== Task goal ==
Only the lines holding the word "EncodeState" are wanted; copy each of them from the listing.

+ + +

(* ===== verification/Image.v ===== *)
(** * Images (src/src/vaapi_advc/advc_vaapi_image.c)

    The image table: images with memory of their own, images derived from a surface,
    mapping and unmapping their buffers, and [advc_vaapi_image_put], which copies a
    rectangle of an image into the dma-buf of a surface.  The callbacks the code gets
    from the encode runtime are the record [image_ops]; [encode_image_ops] are the
    ones it gets.  The end of the encode runtime is here too.

    The copy is a function on the bytes of the dma-bufs; it is [None] where the code
    accesses memory outside of the image or of a mapping. *)

From stdpp Require Import base list gmap.
From Stdlib Require Import ZArith Lia Bool String.
#[local] Notation length := List.length.
From S2P Require Import Prelude Kernel Protocol Dmabuf Engine Broker Client ClientConnect World EncodeEos VaapiRoutes VaapiPolicy Va EncodeParams EncodeState EncodeWorld EncodeBroker EncodeLink EncodeSync EncodeRuntime.
Notation world := (world_of driver_state).

Definition UINT16_MAX : Z := 65535.
Definition DMA_BUF_SYNC_RW : Z := 3.
Definition DMA_BUF_SYNC_START : Z := 0.
Definition DMA_BUF_SYNC_END : Z := 4.

(** [struct advc_vaapi_image_surface_ops]; [None] is NULL. *)
Record image_ops := ImageOps {
  io_acquire_surface : option (Z -> surface_access -> St world (va_status * advc_dmabuf_descriptor * Z));
  io_release_surface : option (Z -> surface_access -> bool -> St world unit);
  io_dma_buf_sync : option (Z -> Z -> St world Z);
  io_wait_fence : option (Z -> Z -> St world Z) }.

(** ** The copy *)

(** [n] bytes at [off]. *)
Definition load (bytes : list Z) (off n : Z) : option (list Z) :=
  if (0 <=? off) && (off + n <=? zlen bytes) then Some (take (Z.to_nat n) (drop (Z.to_nat off) bytes)) else None.
Definition store (bytes : list Z) (off : Z) (new : list Z) : option (list Z) :=
  if (0 <=? off) && (off + zlen new <=? zlen bytes) then Some (list_inserts (Z.to_nat off) new bytes) else None.

(** The bytes of a shared mapping are those of the dma-buf. *)
Definition store_at (maps : gmap Z mapping) (address off : Z) (new : list Z) (memory : gmap Z (list Z))
    : option (gmap Z (list Z)) :=
  match maps !! address with
  | Some (SharedMapping inode n) =>
      if n <? off + zlen new then None
      else bytes ← memory !! inode; bytes ← store bytes off new; Some (<[inode := bytes]> memory)
  | _ => None
  end.

Fixpoint interleave (u v : list Z) : list Z :=
  match u, v with
  | a :: u, b :: v => a :: b :: interleave u v
  | _, _ => []
  end.
(* ===== verification/EncodeReceive.v ===== *)
(** * Receiving coded output returns (src/src/vaapi_advc/advc_vaapi_encode.c)

    [advc_vaapi_encode_broker_receive] asks the broker for output until a frame has
    come, at most eight segments have, or its timeout has passed; its fuel is enough.
    No call to the broker moves the clock, and each pause between two of them lets at
    least a millisecond pass. *)

From stdpp Require Import base list gmap.
From Stdlib Require Import ZArith Lia Bool String.
#[local] Notation length := List.length.
From S2P Require Import Prelude Kernel Protocol Dmabuf Engine Broker Client ClientConnect World Still EncodeEos VaapiRoutes VaapiPolicy Va EncodeParams EncodeState EncodeWorld EncodeBroker EncodeLink EncodeScene.
Notation world := (world_of driver_state).

Lemma frozen_mmap s fd n : frozen (sys_mmap s fd n).
Proof. unfold sys_mmap. frozen. Qed.
Lemma frozen_munmap a : frozen (sys_munmap a).
Proof. unfold sys_munmap. frozen. Qed.
#[export] Hint Resolve frozen_mmap frozen_munmap : frozen.

Section Receive.
Context {nr : encoder}.

Lemma frozen_output_close o : frozen (output_close o).
Proof. unfold output_close. frozen. Qed.
Lemma frozen_append b o part : frozen (append_output b o part).
Proof. unfold append_output, refused. frozen. Qed.

(** ** Time *)

(** The delays timeless to come, and the clock as the code reads it. *)
Definition delay (p : poll_event) : Z :=
  Z.of_N match p with PTimeout n | PInterrupted n | PFailed _ n | PReady n _ => n end.
Definition delays (l : list poll_event) : Z := foldr (fun p n => delay p + n) 0 l.
Definition delayed (w : world) : Z := delays (ce_polls (environment w)).
Definition HORIZON : Z := 2 ^ 64 * 10 ^ 6.
Definition ms (w : world) : Z := clock w / 10 ^ 6.

Lemma delays_nonneg l : 0 <= delays l.
Proof. induction l as [|p l IH]; [done|]. change (0 <= delay p + delays l). unfold delay. lia. Qed.

Lemma ms_split n : 0 <= n < HORIZON -> u64 (u64 (n / 10 ^ 9 * 1000) + n mod 10 ^ 9 / 1000000) = n / 10 ^ 6.
Proof.
  change HORIZON with 18446744073709551616000000. change (10 ^ 9) with 1000000000. change (10 ^ 6) with 1000000. intros H.
  assert (0 <= n / 1000000 < 18446744073709551616) by (split; [apply Z.div_pos|apply Z.div_lt_upper_bound]; lia).
  pose proof (Z.div_mod n 1000000000 ltac:(lia)). pose proof (Z.mod_pos_bound n 1000000000 ltac:(lia)).
  assert (n / 1000000 = n / 1000000000 * 1000 + n mod 1000000000 / 1000000) as E.
  { rewrite <- (Z.div_add_l (n / 1000000000 * 1000) 1000000 (n mod 1000000000)) by lia. f_equal. lia. }
  assert (0 <= n mod 1000000000 / 1000000 < 1000) by (split; [apply Z.div_pos|apply Z.div_lt_upper_bound]; lia).
  assert (0 <= n / 1000000000) by (apply Z.div_pos; lia).
  unfold u64. change (2 ^ 64) with 18446744073709551616. rewrite (Z.mod_small (n / 1000000000 * 1000)) by lia. rewrite Z.mod_small by lia. lia.
Qed.

Lemma monotonic_ms_spec w : 0 <= clock w < HORIZON -> wp monotonic_ms (fun now w' =>
  (now = ms w \/ now = UINT64_MAX) /\ clock w' = clock w /\ delayed w' = delayed w) w.
Proof.
  intros H. pose proof (ms_split _ H) as E. unfold monotonic_ms, wp. rewrite st_seq.
  unfold kernel, on_environment, sys_clock, clock, delayed, environment, ms in *. cbn [m_be]. set (e := cl_user (m_be (w_m w))) in *.
  destruct (ce_clock e) as [|[] l]; cbn [fst snd mret st_ret]; (split; [first [left; exact E|by right]|done]).
Qed.

Lemma kernel_two {A C} (c : St process A) (k : A -> St process C) (P : C -> world -> Prop) w :
  wp (kernel c) (fun a w' => wp (kernel (k a)) P w') w -> wp (kernel (c ≫= k)) P w.
Proof. unfold wp, kernel. rewrite st_seq. destruct (c (w_m w)) as [a m]. cbn [fst snd w_m set_m]. by destruct (k a m). Qed.
Lemma kernel_value {A} (a : A) (P : A -> world -> Prop) w : P a w -> wp (kernel (mret a)) P w.
Proof. unfold wp, kernel. cbn. by destruct w. Qed.

(** One poll of nothing: the time passes, or it fails early. *)
Lemma poll_nothing_spec timeout w : wp (kernel (on_environment (sys_poll false timeout))) (fun x w' =>
  exists late, 0 <= late /\ delayed w = late + delayed w' /\
    ((fst x = 0 /\ clock w' = clock w + timeout * 10 ^ 6 + late /\ (length (ce_polls (environment w')) <= length (ce_polls (environment w)))%nat) \/
     (fst x = -1 /\ clock w' = clock w + late /\ (length (ce_polls (environment w')) < length (ce_polls (environment w)))%nat))) w.
Proof.
  unfold wp, kernel, on_environment, sys_poll, clock, delayed, environment. cbn [m_be].
  destruct (ce_polls (cl_user (m_be (w_m w)))) as [|p l] eqn:El.
  { exists 0. split; [done|]. cbn. rewrite El. split; [done|]. left. split_and!; [done|lia|done]. }
  exists (delay p). split; [unfold delay; lia|]. unfold delay.
  destruct p; cbn; (split; [done|]); [left|right|right|left]; (split_and!; [done|lia|lia]).
Qed.

(** [poll(NULL, 0, timeout)], repeated while interrupted. *)
Lemma pause_loop_spec fuel timeout w : (length (ce_polls (environment w)) < fuel)%nat -> 0 <= timeout ->
  wp (kernel (pause_loop fuel timeout)) (fun r w' =>
    (r = 0 /\ clock w + timeout * 10 ^ 6 <= clock w' \/ r = -1) /\ clock w <= clock w' /\
    clock w' + delayed w' <= clock w + timeout * 10 ^ 6 + delayed w /\ delayed w' <= delayed w) w.
Proof.
  revert w. induction fuel as [|fuel IH]; intros w Hf Ht; [lia|]. cbn [pause_loop].
  apply kernel_two. eapply wp_mono; [apply poll_nothing_spec|]. intros [r o] w1 (late & L0 & D1 & [(Hr & C1 & P1)|(Hr & C1 & P1)]); cbn [fst] in Hr; subst r; cbn.
  - apply kernel_value. split_and!; [left; split; [done|lia]|lia|lia|lia].
  - apply kernel_two, (wp_frozen _ _ _ (frozen_kernel _ timeless_errno)). intros e w2 E2.
    assert (clock w2 = clock w1 /\ delayed w2 = delayed w1) as [C2 D2] by (unfold clock, delayed; by rewrite E2).
    destruct (negb _).
    + apply kernel_value. split_and!; [by right|lia|lia|lia].
    + eapply wp_mono; [apply IH; [rewrite E2; lia|done]|]. intros r w3 ([[-> H1]| ->] & H2 & H3 & H4); (split_and!; [|lia|lia|lia]); [left; split; [done|lia]|by right].
Qed.

(** No clock value up to a while after the deadline wraps around. *)
Definition in_time (deadline : Z) (w : world) : Prop :=
  0 <= clock w /\ clock w + delayed w < HORIZON /\ (deadline + 2) * 10 ^ 6 + delayed w < HORIZON.

Lemma delayed_nonneg w : 0 <= delayed w.
Proof. apply delays_nonneg. Qed.

Lemma wait_retry_moves deadline w : in_time deadline w ->
  wp (wait_retry deadline) (fun r w' => r < 0 \/ (ms w < deadline /\ ms w + 1 <= ms w' /\ in_time deadline w')) w.
Proof.
  intros (H1 & H2 & H3). unfold wait_retry. pose proof (delayed_nonneg w).
  apply wp_bind. eapply wp_mono; [apply monotonic_ms_spec; lia|]. intros now w1 (Hnow & C1 & D1).
  destruct (Z.eqb_spec now UINT64_MAX) as [_|Hne]; cbn [orb]; [by left|]. destruct Hnow as [->|]; [|done].
  destruct (Z.leb_spec deadline (ms w)) as [|Hlt]; [by left|]. cbn zeta.
  set (timeout := if 2 <? deadline - ms w then 2 else deadline - ms w).
  assert (1 <= timeout <= 2) as Ht by (unfold timeout; destruct (Z.ltb_spec 2 (deadline - ms w)); lia).
  apply wp_bind, wp_gets. eapply wp_mono; [apply pause_loop_spec; [unfold environment; lia|lia]|].
  intros r w2 ([[-> Hc]| ->] & H4 & H5 & H6); [right|by left]. rewrite C1, D1 in *. clear D1.
  assert (clock w < deadline * 10 ^ 6) as Hd.
  { unfold ms in Hlt. destruct (Z.lt_ge_cases (clock w) (deadline * 10 ^ 6)) as [|Hge]; [done|].
    apply (Z.div_le_mono _ _ (10 ^ 6)) in Hge; [|lia]. rewrite Z.div_mul in Hge by lia. lia. }
  split_and!; [done| |split_and!; lia].
  unfold ms. rewrite <- (Z.div_add (clock w) 1 (10 ^ 6)) by lia. apply Z.div_le_mono; lia.
Qed.

Lemma append_output_spec b coded part w : wp (append_output b coded part) (fun x w' => environment w' = environment w /\
  (0 <= fst x -> (length (co_segments coded) < 8)%nat /\ length (co_segments (snd x)) = S (length (co_segments coded)))) w.
Proof.
  assert (forall (c : St world (Z * coded_output)), frozen c -> (forall w, 0 <= fst (fst (c w)) -> False) ->
    forall w1, environment w1 = environment w -> wp c (fun x w' => environment w' = environment w /\
      (0 <= fst x -> (length (co_segments coded) < 8)%nat /\ length (co_segments (snd x)) = S (length (co_segments coded)))) w1) as Hfail.
  { intros c Hc Hn w1 E1. split; [by rewrite frozen_env|]. intros H. by destruct (Hn w1). }
  unfold append_output. cbn zeta. destruct (_ || _) eqn:Eg; [apply Hfail; [frozen|by cbn|done]|].
  apply wp_bind, wp_frozen; [frozen|]. intros mapping w1 E1. destruct (mapping =? -1); [apply wp_ret; split; [done|cbn; lia]|].
  apply wp_bind, wp_frozen; [frozen|]. intros [status detail] w2 E2. destruct (negb (status =? ADVC_STATUS_OK)).
  - apply wp_bind, wp_frozen; [frozen|]. intros _ w3 E3. apply wp_bind.
    apply (wp_mono _ (fun r w4 => r = -1 /\ environment w4 = environment w3)).
    { split; [unfold refused; by rewrite st_seq|]. revert w3 E3. assert (frozen (refused status EIO)) as Hr by (unfold refused; frozen). intros w3 _. by apply frozen_env. }
    intros r w4 [-> E4]. apply wp_ret. split; [congruence|cbn; lia].
  - apply wp_ret. split; [congruence|]. intros _. apply orb_false_iff in Eg as [Eg _]. apply orb_false_iff in Eg as [Eg _].
    apply orb_false_iff in Eg as [Eg _]. apply Nat.leb_gt in Eg. unfold ADVC_VAAPI_ENCODE_MAX_CODED_SEGMENTS in Eg. split; [done|].
    cbn [snd co_segments]. unfold link_last. rewrite length_app, length_alter. cbn. lia.
Qed.

Lemma in_time_frozen deadline w w' : environment w' = environment w -> in_time deadline w -> in_time deadline w' /\ ms w' = ms w.
Proof. intros E H. unfold in_time, ms, clock, delayed in *. by rewrite E. Qed.

Lemma receive_failed_returns coded w : is_Some (fst (receive_failed coded w)).
Proof. unfold receive_failed. rewrite st_seq. by eexists. Qed.

(** Every round that goes on has let a millisecond pass, or taken a segment. *)
Lemma receive_loop_returns fuel b timeout deadline coded w : in_time deadline w ->
  (length (co_segments coded) <= 8)%nat -> (Z.to_nat (deadline - ms w) + (9 - length (co_segments coded)) <= fuel)%nat ->
  wp (receive_loop fuel b timeout deadline coded) (fun x _ => is_Some x) w.
Proof.
  revert coded w. induction fuel as [|fuel IH]; intros coded w Hw Hs Hf; [lia|]. cbn [receive_loop].
  apply wp_bind, wp_frozen; [frozen|]. intros [[status part] detail] w1 E1. destruct (in_time_frozen _ _ _ E1 Hw) as [H1 M1].
  destruct (status =? ADVC_STATUS_WOULD_BLOCK).
  { destruct (timeout =? 0).
    - apply wp_bind, wp_frozen; [frozen|]. intros _ w2 _. apply receive_failed_returns.
    - apply wp_bind. eapply wp_mono; [by apply wait_retry_moves|]. intros r w2 Hr. destruct (Z.ltb_spec r 0); [apply receive_failed_returns|].
      destruct Hr as [|(L & L' & H2)]; [lia|]. apply IH; [done|done|]. lia. }
  destruct (negb _).
  { apply wp_bind, wp_frozen; [destruct (status <? 0); frozen|]. intros _ w2 _. apply receive_failed_returns. }
  apply wp_bind. eapply wp_mono; [apply append_output_spec|]. intros [r coded'] w2 [E2 Hr]. cbn [fst snd] in Hr.
  destruct (in_time_frozen _ _ _ E2 H1) as [H2 M2]. destruct (Z.ltb_spec r 0) as [|Hge].
  { apply wp_bind, wp_frozen; [apply frozen_output_close|]. intros _ w3 _. apply receive_failed_returns. }
  specialize (Hr Hge). destruct Hr as [Hlt Hlen]. apply wp_bind, wp_frozen; [apply frozen_output_close|]. intros [] w3 E3.
  destruct (in_time_frozen _ _ _ E3 H2) as [H3 M3]. destruct (ends_receive part); [apply wp_ret; by eexists|].
  apply IH; [done|lia|]. lia.
Qed.

(** C8. Waiting for coded output always returns: however often the broker has nothing,
    the sleeps in between are interrupted or late, and parameter sets come first, the
    loop ends within its fuel (a round per millisecond of the timeout and ten more),
    provided that the clock does not wrap around before the deadline and the delays
    are over. *)
Theorem broker_receive_returns b timeout w : 0 <= timeout -> in_time (ms w + timeout) w ->
  let '(now, w1) := monotonic_ms w in
  now = UINT64_MAX \/ is_Some (fst (receive_loop (receive_fuel timeout) b timeout (now + timeout) zero_output w1)).
Proof.
  intros Ht (H1 & H2 & H3). pose proof (delayed_nonneg w) as Hd. pose proof (monotonic_ms_spec w ltac:(lia)) as Hm. unfold wp in Hm.
  destruct (monotonic_ms w) as [now w1]. cbn [fst snd] in Hm. destruct Hm as ([-> | ->] & C1 & D1); [right|by left].
  apply receive_loop_returns; [unfold in_time; rewrite C1, D1; done|cbn; lia|].
  unfold receive_fuel. replace (ms w1) with (ms w) by (unfold ms; by rewrite C1). cbn. lia.
Qed.
End Receive.

(** A broker that never answers, five seconds after the start of the machine. *)
Lemma broker_receive_returns_witness :
  let '(now, w1) := @monotonic_ms small_world in
  now = UINT64_MAX \/ is_Some (fst (@receive_loop (receive_fuel 1000) (EncodeBroker 5 1 0 no_session_config) 1000 (now + 1000) zero_output w1)).
Proof. apply (broker_receive_returns (EncodeBroker 5 1 0 no_session_config) 1000 small_world); [lia|]. by vm_compute. Defined.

+ + +

== Answer box ==
From S2P Require Import Prelude Kernel Protocol Dmabuf Engine Broker Client ClientConnect World EncodeEos VaapiRoutes VaapiPolicy Va EncodeParams EncodeState EncodeWorld EncodeBroker EncodeLink EncodeSync EncodeRuntime.
From S2P Require Import Prelude Kernel Protocol Dmabuf Engine Broker Client ClientConnect World Still EncodeEos VaapiRoutes VaapiPolicy Va EncodeParams EncodeState EncodeWorld EncodeBroker EncodeLink EncodeScene.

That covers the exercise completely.